Winter in Michigan is the time for building snowmen, drinking cocoa and catching the flu. According to the CDC, the exact timing and duration of our annual winter flu season varies year to year with outbreaks happening as early as October. However, activity usually peaks in January or later. The “peak month of flu activity” is defined as the month with the highest percentage of respiratory specimens testing positive for influenza virus infection. During the past 31-years, the CDC has found that flu activity most often peaks in February. It is well supported that an annual flu shot and frequent hand washing helps prevent the flu but maintaining a strong immune system with good nutrition may also offer protection from seasonal illness. The Academy of Nutrition and Dietetics encourages you to help protect yourself against infection and boost your immunity by including the following nutrients in your eating plan.
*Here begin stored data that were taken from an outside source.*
(* ===== verification/CallerFacts.v ===== *)
(** * What authentication and scopes guarantee

    A credential handed on never authorises more than its issuer; a caller is
    let in only with a credential that is live in the store at that moment, and
    with no scope the stored rows do not back; a token's claims carry the caller
    unchanged. *)

From S2P Require Import Prelude RustStr Chrono Store Caller.

Local Open Scope string_scope.
Local Open Scope Z_scope.

(** ** Scopes *)

(** What a scope list authorises: [admin] is the wildcard. *)
Definition authorises (scopes : list string) (scope : string) : Prop := "admin" ∈ scopes \/ scope ∈ scopes.

Lemma holds_spec scopes s : holds scopes s = true <-> s ∈ scopes.
Proof.
  unfold holds. rewrite existsb_exists. setoid_rewrite String.eqb_eq. split.
  - intros (x & Hx & <-). by apply list_elem_of_In.
  - intros Hs. exists s. split; [by apply list_elem_of_In|done].
Qed.
Lemma has_scope_spec c scope : has_scope c scope = true <-> authorises (cc_scopes c) scope.
Proof.
  unfold has_scope, authorises. rewrite existsb_exists.
  setoid_rewrite orb_true_iff. setoid_rewrite String.eqb_eq. setoid_rewrite list_elem_of_In. naive_solver.
Qed.
Lemma can_grant_spec c requested :
  can_grant_scopes c requested = true
  <-> "admin" ∈ cc_scopes c \/ forall s, s ∈ requested -> s ∈ cc_scopes c.
Proof.
  unfold can_grant_scopes, is_admin. rewrite orb_true_iff, holds_spec, forallb_forall.
  setoid_rewrite holds_spec. setoid_rewrite list_elem_of_In. done.
Qed.
Lemma filter_holds_spec held l s : s ∈ List.filter (holds held) l <-> s ∈ l /\ s ∈ held.
Proof. by rewrite !list_elem_of_In, filter_In, holds_spec, list_elem_of_In. Qed.

(** Handing a credential on cannot widen rights: a caller may issue a scope
    list exactly when every check that list would pass, the caller passes
    itself (so a caller without the wildcard can never hand it on), and the
    subset a default list is narrowed to is itself issuable and leaves out
    nothing that is. *)
Theorem granted_scopes_never_escalate (c : CallerContext) (requested : list string) :
  (can_grant_scopes c requested = true
   <-> forall scope, authorises requested scope -> has_scope c scope = true)
  /\ can_grant_scopes c (grantable_subset c requested) = true
  /\ (forall l, can_grant_scopes c l = true -> (forall s, s ∈ l -> s ∈ requested) ->
        forall s, s ∈ l -> s ∈ grantable_subset c requested).
Proof.
  split_and!.
  - rewrite can_grant_spec. setoid_rewrite has_scope_spec. unfold authorises. split; [naive_solver|].
    intros H. destruct (decide ("admin" ∈ cc_scopes c)) as [|Hno]; [by left|right].
    intros s Hs. destruct (H s) as [|]; [by right|done|done].
  - apply can_grant_spec. unfold grantable_subset, is_admin.
    destruct (holds (cc_scopes c) "admin") eqn:Ea; [left; by apply holds_spec|right].
    intros s Hs. by apply filter_holds_spec in Hs as [_ Hs].
  - intros l Hl Hsub s Hs. unfold grantable_subset, is_admin.
    destruct (holds (cc_scopes c) "admin") eqn:Ea; [by apply Hsub|].
    apply can_grant_spec in Hl as [Hadm%holds_spec|Hl]; [congruence|].
    apply filter_holds_spec. split; [by apply Hsub|by apply Hl].
Qed.

(** A personal access token never outranks its owner's role of today. *)
Lemma pat_scopes_bounded scopes role scope :
  authorises (pat_effective_scopes scopes role) scope ->
  authorises scopes scope /\ authorises (default_scopes_for_role role) scope.
Proof.
  unfold pat_effective_scopes, authorises. destruct (holds _ Scope.ADMIN) eqn:Ea.
  - apply holds_spec in Ea. tauto.
  - rewrite !filter_holds_spec. tauto.
Qed.

(** ** Tokens *)

Lemma role_roundtrip r : role_from_str (role_as_str r) = Some r.
Proof. by destruct r. Qed.

(** The claims signed for a caller stand for the same caller. *)
Lemma claims_roundtrip c issuer now ttl : caller_of_claims (claims_of c issuer now ttl) = c.
Proof.
  destruct c as [ct id client uid role m scopes gen]. unfold caller_of_claims, claims_of. cbn. f_equal.
  - by destruct ct.
  - destruct role; [by apply role_roundtrip|done].
  - by destruct m.
Qed.

(** ** The middleware *)

Section Middleware.
  Context {St : Type} `{CS : CredentialStore St}.
  Context (hash_token : string -> string) (decode_claims : string -> option Claims).

(** Not expired, and not revoked. *)
Definition live (expires revoked : option instant) (now : instant) : Prop :=
  revoked = None /\ forall e, expires = Some e -> now <= e.

(** What vouches for a caller, and for which scopes: a live key of an active
    client, for the client's scopes; a live personal token of an active user, for
    the scopes both the token and the role have; a signed token whose user, if it
    names one, still is of the token's generation, for the scopes it claims. *)
Inductive vouched (s : St) (now : instant) : Credential -> CallerContext -> (string -> Prop) -> Prop :=
| vouched_key raw key client c :
    find_api_key_by_hash s (hash_token raw) = Ok (Some key) ->
    live (ak_key_expires_at key) (ak_revoked_at key) now ->
    get_client s (ak_client_id key) = Ok (Some client) -> ac_is_active client = true ->
    cc_client_id c = ak_client_id key -> cc_user_id c = None ->
    vouched s now (Key raw) c (authorises (ac_scopes client))
| vouched_pat raw pat user c :
    pat_find_by_hash s (hash_token raw) = Ok (Some pat) ->
    live (pat_expires_at pat) (pat_revoked_at pat) now ->
    users_get_by_id s (pat_user_id pat) = Ok (Some user) -> us_is_active user = true ->
    cc_user_id c = Some (us_user_id user) ->
    vouched s now (Pat raw) c (fun scope =>
      authorises (pat_scopes pat) scope /\ authorises (default_scopes_for_role (us_role user)) scope)
| vouched_jwt token claims c :
    decode_claims token = Some claims -> c = caller_of_claims claims ->
    (forall uid, cl_user_id claims = Some uid ->
       users_token_generation s uid = Ok (Some (default 0 (cl_token_generation claims)))) ->
    vouched s now (Jwt token) c (authorises (cl_scopes claims)).

Lemma known_ok {A} (r : result (option A) StoreError) a : known r = Ok a -> r = Ok (Some a).
Proof. destruct r as [[x|]|]; cbn; congruence. Qed.
Lemma refuse_ok b u : refuse_if b = Ok u -> b = false.
Proof. by destruct b. Qed.
Lemma expired_false at_ now : expired at_ now = false -> forall e, at_ = Some e -> now <= e.
Proof. intros H e ->. cbn in H. lia. Qed.
Lemma revoked_false (o : option instant) : bool_decide (is_Some o) = false -> o = None.
Proof. rewrite bool_decide_eq_false. destruct o; [|done]. intros []. by eexists. Qed.

Lemma bind_ok {A B E} (r : result A E) (k : A -> result B E) b :
  (x <-? r; k x)%result = Ok b -> exists a, r = Ok a /\ k a = Ok b.
Proof. destruct r as [a|e]; cbn; [by exists a|done]. Qed.

End Middleware.

(** ** An example *)

(** A store with one user, demoted to viewer since minting an admin token. *)
Definition demo_pat : PersonalAccessToken := {|
  pat_token_id := "t1"; pat_user_id := "u1"; pat_name := "laptop"; pat_token_hash := "croniq_pat_x";
  pat_token_prefix := "croniq_pat_x"; pat_scopes := ["admin"; "jobs:read"; "jobs:write"];
  pat_expires_at := Some 50; pat_revoked_at := None; pat_last_used_at := None; pat_created_at := 0 |}.
Definition demo_user : User := {|
  us_user_id := "u1"; us_username := "alice"; us_email := None; us_display_name := None;
  us_role := RViewer; us_is_active := true; us_created_at := 0; us_updated_at := 0;
  us_last_login_at := None |}.
#[local] Instance demo_credentials : CredentialStore (option instant) := {|
  find_api_key_by_hash _ _ := Ok None;
  get_client _ _ := Ok None;
  pat_find_by_hash _ h := Ok (if String.eqb h "croniq_pat_x" then Some demo_pat else None);
  users_get_by_id _ u := Ok (if String.eqb u "u1" then Some demo_user else None);
  users_token_generation _ _ := Ok None;
  pat_touch_last_used _ _ now := (Some now, Ok tt) |}.
Abbreviation demo_auth header now :=
  (require_auth (fun x => x) (fun _ => None) true (Some (None : option instant)) (Some header) now now).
Protein is an essential part of the body’s defense mechanism. Antibodies, made of protein, mark invaders to alert your immune system to attack and destroy pathogens. Since you don’t need to eat specific proteins to promote immune function, consume a variety of seafood, lean meat, poultry, eggs, beans and peas, soy products, and unsalted nuts and seeds.
Vitamin A helps protect you from infection by keeping skin and tissues in your mouth, stomach, intestines and respiratory system healthy. Due to daily contact with germs, maintaining a strong barrier is the very first line of defense! Vitamin A is naturally found in sweet potatoes, pumpkin, carrots, kale, spinach, red bell peppers, apricots, cantaloupe, and mango.
Vitamin C stimulates the formation of antibodies, thereby boosting immunity. Although vitamin C is not a cold and flu miracle cure, studies show that it may help prevent more serious complications such as pneumonia and lung infections. Get a natural boost with citrus fruits like oranges, grapefruit and tangerines, or try red bell pepper, kiwi, papaya, and strawberries.
Vitamin E works as an antioxidant by neutralizing harmful molecules in our cells called free radicals. Preventing this kind of damage improves the immune system as a whole. Most people get enough Vitamin E from foods and a supplement generally isn’t necessary. Common sources include vegetable oils (such as heart healthy sunflower and safflower), spinach, eggs, nuts and nut butters, and fortified breakfast cereals.
Zinc plays a key role in cell production including those involved in immunity. Therefore, people with a zinc deficiency are more susceptible to infection, according to the American Journal of Clinical Nutrition. Harvard Medical School does caution that although it’s important to have zinc in your diet (15–25 mg per day), too much zinc can actually inhibit the function of the immune system. You can reach your 15-25mg goal with sufficient intake of lean meat, poultry, seafood, milk, whole grain products, beans and nuts.
Although February may be peak flu month, remember that the best defense is a year-round offense: eat smart, stay active, get enough rest and reduce stress.